**Records for the task**
□ □ □ □
(** The [while (scale > 0 && value % 10n === 0n)] loop; it runs at most [scale]
    times, which is the fuel [normalize] gives it. *)
Fixpoint strip (fuel : nat) (value scale : Z) : Z * Z :=
  match fuel with
  | O => (value, scale)
  | S fuel =>
      if (scale >? 0) && (Z.rem value 10 =? 0)
      then strip fuel (Z.quot value 10) (scale - 1)
      else (value, scale)
  end.

Definition normalize (d : ED) : edres ED :=
  let '(value, sc) := strip (Z.to_nat (scale d)) (unscaled d) (scale d) in
  let sc := if value =? 0 then 0 else sc in
  if isCanonical value sc then Ok (mkED value sc) else Err InvalidRepresentation.

Section results.
Local Open Scope result_scope.

Definition parse_string (raw : chars) : edres ED :=
  if negb (re_match STRICT_DECIMAL_PATTERN raw) then Err MalformedString
  else
    let '(mantissa, exponentPart) :=
      match find_index is_e raw with
      | None => (raw, [])
      | Some i => (take i raw, drop (S i) raw)
      end in
    let exponent := match exponentPart with [] => Some 0 | _ => js_parseInt10 exponentPart end in
    let '(digits, decimalPositions) :=
      match find_index (ascii_eqb ".") mantissa with
      | None => (mantissa, 0)
      | Some i => (take i mantissa ++ drop (S i) mantissa,
                   Z.of_nat (length mantissa) - Z.of_nat i - 1)
      end in
    let negative := starts_with "-" digits in
    let digits := match digits with
                  | c :: rest => if ascii_eqb c "+" || ascii_eqb c "-" then rest else digits
                  | [] => []
                  end in
    match exponent with
    | None => Err InvalidRepresentation
    | Some exponent =>
        let shift := exponent - decimalPositions in
        try! us :=
          (if shift >=? 0 then
             if shift >? MAX_SCALE then Err ShiftOutOfRange
             else match js_BigInt digits with
                  | None => Err BigIntSyntaxError
                  | Some b => try! p := pow10 shift in Ok (b * p, 0)
                  end
           else
             let sc := - shift in
             if sc >? MAX_SCALE then Err ScaleOutOfRange
             else match js_BigInt digits with
                  | None => Err BigIntSyntaxError
                  | Some b => Ok (b, sc)
                  end) in
        let '(u, sc) := us in
        normalize (mkED (if negative then - u else u) sc)
    end.

Definition parse (i : input) : edres ED :=
  match i with
  | InBigint z => normalize (mkED z 0)
  | InNumber (NonInt false) => Err NonFiniteNumber
  | InNumber (NonInt true) => Err NonIntegerNumber
  | InNumber (Int z) =>
      if Z.abs z <=? MAX_SAFE_INTEGER then Ok (mkED z 0) else Err UnsafeInteger
  | InOther => Err UnsupportedType
  | InString raw => parse_string raw
  end.

Definition tryParse (i : input) : option ED := ok_opt (parse i).

Definition fromUnscaled (u : Z) (sc : num) : edres ED :=
  match sc with
  | Int sc => if (sc <? 0) || (sc >? MAX_SCALE) then Err InvalidScale else normalize (mkED u sc)
  | NonInt _ => Err InvalidScale
  end.

Definition ZERO : ED := mkED 0 0.
Definition ONE : ED := mkED 1 0.
Definition HUNDRED : ED := mkED 100 0.

Definition rescaleTo (d : ED) (target : Z) : edres ED :=
  if target =? scale d then Ok d
  else if target <? scale d then Err RescaleToLowerScale
  else try! p := pow10 (target - scale d) in Ok (mkED (unscaled d * p) target).

Definition add (a b : ED) : edres ED :=
  let sc := Z.max (scale a) (scale b) in
  try! a' := rescaleTo a sc in
  try! b' := rescaleTo b sc in
  normalize (mkED (unscaled a' + unscaled b') sc).

Definition sub (a b : ED) : edres ED :=
  let sc := Z.max (scale a) (scale b) in
  try! a' := rescaleTo a sc in
  try! b' := rescaleTo b sc in
  normalize (mkED (unscaled a' - unscaled b') sc).

Definition mul (a b : ED) : edres ED :=
  normalize (mkED (unscaled a * unscaled b) (scale a + scale b)).

Definition neg (d : ED) : ED := mkED (- unscaled d) (scale d).
Definition abs (d : ED) : ED := if unscaled d <? 0 then neg d else d.

(** [mulByPowerOfTen] and [divByPowerOfTen] call each other once on a negative
    exponent; the two non-negative bodies are named. *)
Definition mulPow10_nonneg (d : ED) (exp : Z) : edres ED :=
  if scale d >=? exp then normalize (mkED (unscaled d) (scale d - exp))
  else try! p := pow10 (exp - scale d) in Ok (mkED (unscaled d * p) 0).

Definition divPow10_nonneg (d : ED) (exp : Z) : edres ED :=
  let target := scale d + exp in
  if target >? MAX_SCALE then Err ScaleOutOfRangeAfterDiv
  else normalize (mkED (unscaled d) target).

Definition mulByPowerOfTen (d : ED) (exp : num) : edres ED :=
  match exp with
  | NonInt _ => Err NonIntegerExponent
  | Int exp => if exp >=? 0 then mulPow10_nonneg d exp else divPow10_nonneg d (- exp)
  end.

Definition divByPowerOfTen (d : ED) (exp : num) : edres ED :=
  match exp with
  | NonInt _ => Err NonIntegerExponent
  | Int exp => if exp <? 0 then mulPow10_nonneg d (- exp) else divPow10_nonneg d exp
  end.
□ □ □ □
**Task**
Extract each line from the entries above that contains the string "None".

**Response to the exercise**
      | None => (raw, [])
      | None => (mantissa, 0)
    | None => Err InvalidRepresentation
                  | None => Err BigIntSyntaxError
                  | None => Err BigIntSyntaxError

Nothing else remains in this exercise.